摘  要:目的 回顾性分析经皮胆道内支架置入术和动脉内栓塞术双介入途径治疗原发性肝癌合并梗阻性黄疸的技术与疗效。方法 对12例原发性肝癌合并梗阻性黄疸的患者采用在经皮肝穿刺胆道内支架置入术的基础上,行动脉内化疗栓塞术的双介入治疗。肝内肿瘤5例为巨块型,6例为多发结节型,1例为弥漫型,病变均累及肝门部或左右肝管。结果 12例患者共置入14枚支架,3支外引流管。7例左右肝管之间相通,各置入1枚支架;5例左右肝管之间无法相通,分别通过支架或外引流管进行内引流或外引流,其中1例于左右肝管间及左肝管与胆总管之间各置入1枚支架。术后1周,血清总胆红素(TBIL)从术前的(405.3±175.4)μmol/L降至(188.3±101.5)μmol/L(P<0.01),碱性磷酸酶与丙氨酸转氨酶均下降明显(P均<0.05)。术后1个月,TBIL均降至100μmol/L以下,其中5例降至正常范围。胆道引流术后进行肝内肿瘤的动脉内化疗栓塞术1~4次(平均2.1次)。均未出现与介入治疗相关的严重并发症。平均生存9.5个月,5例仍存活。结论 经皮胆道内支架置入术与动脉内栓塞术双途径介入可安全、有效地治疗合并梗阻性黄疸的原发性肝癌,可明显缓解黄疸,改善肝脏功能,延长患者生命。Objective To introduce the techniques of percutaneous biliary stenting and intraarterial embolization for treatment in patients with hepatocellular carcinoma and biliary obstruction accompanying the evaluation of the therapeutic effect. Methods Percutaneous biliary metallic stent placement and intraarterial embolization were performed in 12 patients with hepatocellular carcinoma and obstructive jaundice, with mean age of 52. 3 years old.
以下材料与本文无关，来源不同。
Section tree.
  Context {doublestar : Doublestar} {tar : Tar} (Hwrite : ∀ n, tarFault n = None) (Hctx : ∀ n, walkCtx n = None).
  Context (t : Tree) (Ht : tidy t) (Hplain : ∀ p n, t !! p = Some n -> Forall plainElem p).
  Context (w : Walker) (Hex : w_exclude w = []) (B : list string) (HB : Forall plainElem B) (dev : option Z).

#[local] Hint Extern 0 Snapshot => exact (treeSnapshot t) : typeclass_instances.

(** The name of a path in the archive, and its entry. *)
Definition nameOf (p : list string) : string := keyPath (drop (length B) p).

Definition entryOf (p : list string) : Entry :=
  match t !! p with
  | Some (NFile data m) => mkEntry (nameOf p) TReg "" data (metaOf (NFile data m))
  | Some (NDir m) => mkEntry (nameOf p +:+ "/") TDir "" "" (metaOf (NDir m))
  | None => mkEntry "" TOther "" "" (metaOf (NDir zeroTime))
  end.

Definition under (p : list string) : Prop := ∃ rel, rel ≠ [] ∧ p = B ++ rel ∧ is_Some (t !! p).

Lemma nameOf_under rel : nameOf (B ++ rel) = keyPath rel.
Proof. unfold nameOf. by rewrite drop_app_length. Qed.

Lemma nameOf_inj p q : under p -> under q -> nameOf p = nameOf q -> p = q.
Proof.
  intros (r & Hr & -> & [n Hn]) (s & Hs & -> & [m Hm]). rewrite !nameOf_under. intros E.
  apply Hplain, Forall_app in Hn as [_ Hn]. apply Hplain, Forall_app in Hm as [_ Hm].
  pose proof (Split_StrJoin_plain r Hr Hn) as E1. pose proof (Split_StrJoin_plain s Hs Hm) as E2.
  unfold keyPath in E. rewrite E, E2 in E1. by subst.
Qed.

Lemma entryName_under p k : under p -> nameOf p ∉ k_seen k -> entryName (rooted B) (rooted p) k = (Some (nameOf p), see (nameOf p) k).
Proof.
  intros (rel & Hr & -> & [n Hn]) Hs. apply Hplain, Forall_app in Hn as [_ Hp]. unfold entryName. rewrite Rel_rooted by done.
  rewrite nameOf_under in *. fold (keyPath rel). destruct (key_stays rel Hr Hp) as (K1 & _ & K3). pose proof (StrJoin_plain_ne rel Hr Hp) as K4.
  apply String.eqb_neq in K1. apply String.eqb_neq in K4. fold (keyPath rel) in K4. rewrite K1, K4, K3. cbn [orb].
  by rewrite bool_decide_eq_false_2.
Qed.

Lemma excluded_none name b : excluded w name b = false.
Proof. unfold excluded. by rewrite Hex. Qed.

(** What a walk adds. *)
Definition adds (l : list (list string)) (k k' : Walk) : Prop :=
  k_out k' = k_out k ++ (entryOf <$> l) ∧ k_seen k' = k_seen k ∪ list_to_set (nameOf <$> l).

Lemma adds_app l1 l2 k1 k2 k3 : adds l1 k1 k2 -> adds l2 k2 k3 -> adds (l1 ++ l2) k1 k3.
Proof.
  intros [A1 A2] [B1 B2]. split.
  - rewrite B1, A1, fmap_app. by rewrite <- app_assoc.
  - rewrite B2, A2, fmap_app, list_to_set_app_L. set_solver.
Qed.

Definition fresh (l : list (list string)) (k : Walk) : Prop := ∀ q, q ∈ l -> nameOf q ∉ k_seen k.

Lemma fresh_after l1 l2 k k' : NoDup (l1 ++ l2) -> Forall under (l1 ++ l2) -> fresh (l1 ++ l2) k -> adds l1 k k' -> fresh l2 k'.
Proof.
  intros Hn Hu Hf [_ E] q Hq. rewrite E. rewrite Forall_forall in Hu. intros [H|H]%elem_of_union.
  - by apply (Hf q); [apply elem_of_app; right|].
  - apply elem_of_list_to_set, list_elem_of_fmap in H as (q' & En & Hq').
    assert (q' = q) as -> by (symmetry; apply nameOf_inj; [apply Hu, elem_of_app; by right|apply Hu, elem_of_app; by left|done]).
    apply NoDup_app in Hn as (_ & Hd & _). by apply (Hd q).
Qed.

Lemma stake_all_pad data : data +:+ zeroBytes (Z.to_nat (Z.of_nat (String.length data)) - String.length data) = data.
Proof. rewrite Nat2Z.id, Nat.sub_diag. apply sapp_nil_r. Qed.

(** A file of the tree. *)
Lemma writeFile_tree p data m k :
  under p -> t !! p = Some (NFile data m) -> ∃ k', writeFile w (nameOf p) (rooted p) (metaOf (NFile data m)) k = (None, k')
    ∧ k_out k' = k_out k ++ [entryOf p] ∧ k_seen k' = k_seen k.
Proof.
  intros (rel & Hr & -> & _) Hp. unfold writeFile. cbn [Files.Open treeSnapshot].
  pose proof (Hplain _ _ Hp) as Hpl. rewrite pathElems_rooted by done.
  assert (HL : lookupNode t (B ++ rel) = Ok (NFile data m)).
  { unfold lookupNode. destruct (B ++ rel) eqn:L; [by destruct B|]. by rewrite Hp. }
  rewrite HL. cbn [openNode fullReader rd_data rd_err metaOf fm_Size].
  assert (ES : stake (Z.to_nat (Z.of_nat (String.length data))) data = data) by by rewrite Nat2Z.id, stake_all.
  rewrite ES, stake_all_pad. unfold put. cbn [en_Meta FileInfoHeader treeSnapshot]. rewrite Hwrite.
  eexists. split; [done|]. cbn [count emit k_out k_seen]. split; [|done]. unfold entryOf. by rewrite Hp.
Qed.
(** Paths with other elements have other URLs. *)
Lemma urlFor_inj rel rel' : segments rel ≠ [] -> segments rel' ≠ [] -> urlFor c rel = urlFor c rel' -> segments rel = segments rel'.
Proof.
  intros Hne Hne'. destruct (URL_String_path (c_base c) Hopaque) as (before & after & HU).
  assert (H : ∀ rel, segments rel ≠ [] -> urlFor c rel =
    before +:+ escape (TrimSuffix (u_Path (c_base c)) "/" +:+ "/" +:+ StrJoin (PathEscape <$> segments rel) "/") encodePath +:+ after).
  { clear - HU Hpath. intros rel Hne. unfold urlFor. fold (segments rel). rewrite bool_decide_eq_false_2 by by destruct (segments rel).
    rewrite <- HU; [done|]. assert (HT : ∀ x, HasPrefix (TrimSuffix (u_Path (c_base c)) "/" +:+ "/" +:+ x) "/" = true); [|apply HT].
    intros x. destruct Hpath as [->|[t ->]%HasPrefix_spec]; [by apply (HasPrefix_app "/")|].
    unfold TrimSuffix. destruct (HasSuffix _ _) eqn:E; [|by apply (HasPrefix_app "/")].
    change ("/" +:+ t) with (String slash t). cbn [String.length]. change (String.length "/") with 1%nat.
    replace (S (String.length t) - 1)%nat with (String.length t) by lia. destruct t as [|a t]; [exact (HasPrefix_app "/" x)|exact (HasPrefix_app "/" (stake (String.length t) (String a t) +:+ "/" +:+ x))]. }
  rewrite !H by done. intros E. apply (inj (String.append before)), sapp_inj_r, escape_inj in E; [|done].
  apply (inj (String.append _)) in E. injection E as E.
  assert (HS : ∀ rel, segments rel ≠ [] -> Split (StrJoin (PathEscape <$> segments rel) "/") slash = PathEscape <$> segments rel).
  { clear. intros rel Hne. apply (Split_StrJoin _ slash); [by destruct (segments rel)|]. apply Forall_fmap, Forall_true. intros x. apply PathEscape_free. }
  apply (f_equal (λ x, Split x slash)) in E. rewrite !HS in E by done. revert E. apply list_fmap_eq_inj. intros x y. by apply escape_inj.
Qed.

Lemma target_inj k k' : k ≠ [] -> k' ≠ [] -> Forall plainElem k -> Forall plainElem k' -> target k = target k' -> k = k'.
Proof.
  intros Hne Hne' Hk Hk' E. destruct segments_key as [base HB]. apply urlFor_inj in E; rewrite ?HB in * by done.
  - by apply app_inv_head in E.
  - by destruct base, k.
  - by destruct base, k'.
Qed.

(** *** Requests *)

Lemma request_fields method tgt body body_end size req :
  request c method tgt body body_end size = Ok req ->
  rq_Method req = method ∧ rq_Target req = tgt ∧ rq_Header req = [] ∧ rq_Body req = body ∧ rq_BodyEnd req = body_end.
Proof. unfold request, NewRequest. destruct (Parse tgt); [|done]. by intros [= <-]. Qed.

Lemma do_answer req accepted s r s' : do req accepted s = (r, s') ->
  ∃ r0, http_Do req s = (r0, s') ∧ ∀ resp, r = Ok resp -> r0 = Ok resp ∧ rs_StatusCode resp ∈ accepted.
Proof.
  unfold do. destruct (http_Do req s) as [r0 s1]. intros [= <- <-]. exists r0. split; [done|]. intros resp.
  destruct r0 as [resp0|]; [|done]. case_bool_decide; [by intros [= ->]|]. by destruct (isEmpty _).
Qed.

End client.
Definition HostRepo_Update (h : Host) : M (Host * option error) :=
  let h := normalizeHost h in
  t ← now;
  let h := set_host_UpdatedAt t h in
  do? n := execWrite (λ db,
             let? (n, hosts) := updateRow (host_ID h) (applyHost h)
                                  [("hosts.name", sameHostName (host_Name h))] (db_hosts db) else err => Fail err in
             Ok (n, set_db_hosts hosts db))
    else err => mret (h, Some (if isUniqueViolation err
                               then conflict ("host name " +:+ Quote (host_Name h) +:+ " already exists")
                               else wrapError "update host" err)) in
  mret (h, match affected n "host" (host_ID h) with Ok _ => None | Fail err => Some err end).

Definition sourceCountsByHost (db : DB) (hostID : string) : Z :=
  if bool_decide (hostID = "") then 0
  else countWhere (λ s, String.eqb (src_HostID s) hostID) (db_sources db).

Definition countSources (db : DB) (h : Host) : Host := set_host_SourceCount (sourceCountsByHost db (host_ID h)) h.

Definition HostRepo_Get (id : string) : M (result Host) :=
  do? r := query (λ db, db_hosts db !! id) else err => mret (Fail (wrapError "get host" err)) in
  match r with
  | None => mret (Fail (notFound ("host " +:+ id)))
  | Some h =>
      do? h := query (λ db, countSources db h) else err => mret (Fail (wrapError "count sources by host" err)) in
      mret (Ok h)
  end.

Definition HostRepo_GetByName (name : string) : M (result Host) :=
  do? r := query (λ db, head (selectWhere (sameHostName (TrimSpace name)) (db_hosts db)))
    else err => mret (Fail (wrapError "get host by name" err)) in
  match r with
  | None => mret (Fail (notFound ("host " +:+ name)))
  | Some h =>
      do? h := query (λ db, countSources db h) else err => mret (Fail (wrapError "count sources by host" err)) in
      mret (Ok h)
  end.

Record HostFilter := mkHostFilter { hf_Q : string; hf_Tag : string; hf_Page : Page }.

Definition HostFilter_where (f : HostFilter) : whereBuilder Host :=
  let w : whereBuilder Host := [] in
  let q := TrimSpace (hf_Q f) in
  let w := where_addIf (bool_decide (q ≠ ""))
             (λ h, likeContains q (host_Name h) || likeContains q (host_Description h) || likeContains q (host_Address h)) w in
  let tag := TrimSpace (hf_Tag f) in
  where_addIf (bool_decide (tag ≠ "")) (λ h, jsonHas tag (host_Tags h)) w.

Definition HostRepo_List (f : HostFilter) : M (result (list Host * Z)) :=
  let w := HostFilter_where f in
  do? total := query (λ db, countWhere (where_sql w) (db_hosts db))
    else err => mret (Fail (wrapError "count hosts" err)) in
  let p := normalized (hf_Page f) in
  do? out := query (λ db, limitOffset (page_Limit p) (page_Offset p)
                            (SliceStable (byText host_Name) (selectWhere (where_sql w) (db_hosts db))))
    else err => mret (Fail (wrapError "list hosts" err)) in
  do? out := query (λ db, countSources db <$> out) else err => mret (Fail (wrapError "count sources by host" err)) in
  mret (Ok (out, total)).

(** The check and the deletion are two statements. *)
Definition HostRepo_Delete (id : string) : M (result unit) :=
  do? n := query (λ db, sourceCountsByHost db id) else err => mret (Fail (wrapError "count sources by host" err)) in
  if n >? 0 then mret (Fail (conflict ("host " +:+ id +:+ " is used by sources")))
  else
    execAffected
      (execWrite (λ db, let '(n, hosts) := deleteId id (db_hosts db) in Ok (n, set_db_hosts hosts db)))
      (wrapError "delete host") "host" id.

Definition HostRepo_SetTestResult (id : string) (ok : bool) (message os : string) (tools : list string) : M (result unit) :=
  t ← now;
  execAffected
    (execWrite (λ db,
       let '(n, hosts) := updateId id (λ h, set_host_LastTestAt (Some t) (set_host_LastTestOK (Some ok)
                            (set_host_LastTestError message (set_host_LastSeenOS os (set_host_Tools tools h)))))
                            (db_hosts db) in
       Ok (n, set_db_hosts hosts db)))
    (wrapError "store host test result") "host" id.

(** ** Notification channels *)

Definition sameChannelName (name : string) (c : NotificationChannel) : bool := String.eqb (chan_Name c) name.

Definition channelRow (c : NotificationChannel) : NotificationChannel :=
  set_chan_LastSentAt (nullTime (chan_LastSentAt c)) c.

Definition ChannelRepo_Create (c : NotificationChannel) : M (result NotificationChannel) :=
  t ← now;
  id ← (if bool_decide (chan_ID c = "") then NewID else mret (chan_ID c));
  let c := set_chan_UpdatedAt t (set_chan_CreatedAt t (set_chan_ID id c)) in
  do? _ := execWrite (λ db,
             let? chans := insertRow "notification_channels.id" id (channelRow c)
                             [("notification_channels.name", sameChannelName (chan_Name c))] (db_channels db)
               else err => Fail err in
             Ok (tt, set_db_channels chans db))
    else err => mret (Fail (if isUniqueViolation err
                            then conflict ("channel name " +:+ Quote (chan_Name c) +:+ " already exists")
                            else wrapError "create channel" err)) in
  mret (Ok c).

Definition applyChannel (c old : NotificationChannel) : NotificationChannel :=
  set_chan_CreatedAt (chan_CreatedAt old) (set_chan_LastSentAt (chan_LastSentAt old)
    (set_chan_LastError (chan_LastError old) c)).

Definition ChannelRepo_Update (c : NotificationChannel) : M (NotificationChannel * option error) :=
  t ← now;
  let c := set_chan_UpdatedAt t c in
  do? n := execWrite (λ db,
             let? (n, chans) := updateRow (chan_ID c) (applyChannel c)
                                  [("notification_channels.name", sameChannelName (chan_Name c))] (db_channels db)
               else err => Fail err in
             Ok (n, set_db_channels chans db))
    else err => mret (c, Some (if isUniqueViolation err
                               then conflict ("channel name " +:+ Quote (chan_Name c) +:+ " already exists")
                               else wrapError "update channel" err)) in
  mret (c, match affected n "channel" (chan_ID c) with Ok _ => None | Fail err => Some err end).

Definition SetSendResult (id : string) (at_ : Time) (sendErr : string) : M (result unit) :=
  do? _ := execWrite (λ db,
             Ok (tt, set_db_channels
                       (updateId id (λ c, set_chan_LastSentAt (Some at_) (set_chan_LastError sendErr c)) (db_channels db)).2 db))
    else err => mret (Fail (wrapError "store channel send result" err)) in
  mret (Ok tt).

Definition ChannelRepo_Get (id : string) : M (result NotificationChannel) :=
  do? r := query (λ db, db_channels db !! id) else err => mret (Fail (wrapError "get channel" err)) in
  mret (match r with Some c => Ok c | None => Fail (notFound ("channel " +:+ id)) end).

Definition ChannelRepo_List : M (result (list NotificationChannel)) :=
  do? out := query (λ db, SliceStable (byText chan_Name) (selectWhere (λ _, true) (db_channels db)))
    else err => mret (Fail (wrapError "list channels" err)) in
  mret (Ok out).

Definition ChannelRepo_Delete (id : string) : M (result unit) :=
  execAffected
    (execWrite (λ db, let '(n, chans) := deleteId id (db_channels db) in Ok (n, set_db_channels chans db)))
    (wrapError "delete channel") "channel" id.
Results Fourteen stents and 3 external biliary drainage catheters were placed in 12 patients. One stent for each was inserted in 7 patients with communication between right and left hepatic ducts; right and left biliary drainages were separately performed with stents or external biliary drainage catheters in 5 with no communication. The serum total bilirubin decreased from 405.3±175.4 μmol/L before the procedure to 188. 3±101. 5 μmol/L one week after the procedure ( P < 0. 01), and both alkaline phosphatase and transamina.se decreased significantly (P<0.05). Percutaneous transarterial chemoembolization for treatment of hepatocellular carcinoma was done one to four times with average of 2. 1 times after biliary drainage. There were no severe complications related to the interventional procedure. All patients were followed up with an average of 9.5 months, including 5 patients alive. Conclusions The percutaneous biliary stenting and intraarterial embolization are safe and effective palliative therapies in patients with hepatocellular carcinoma and obstructive jaundice. It can alleviate jaundice and improve the liver function with longer survival rate.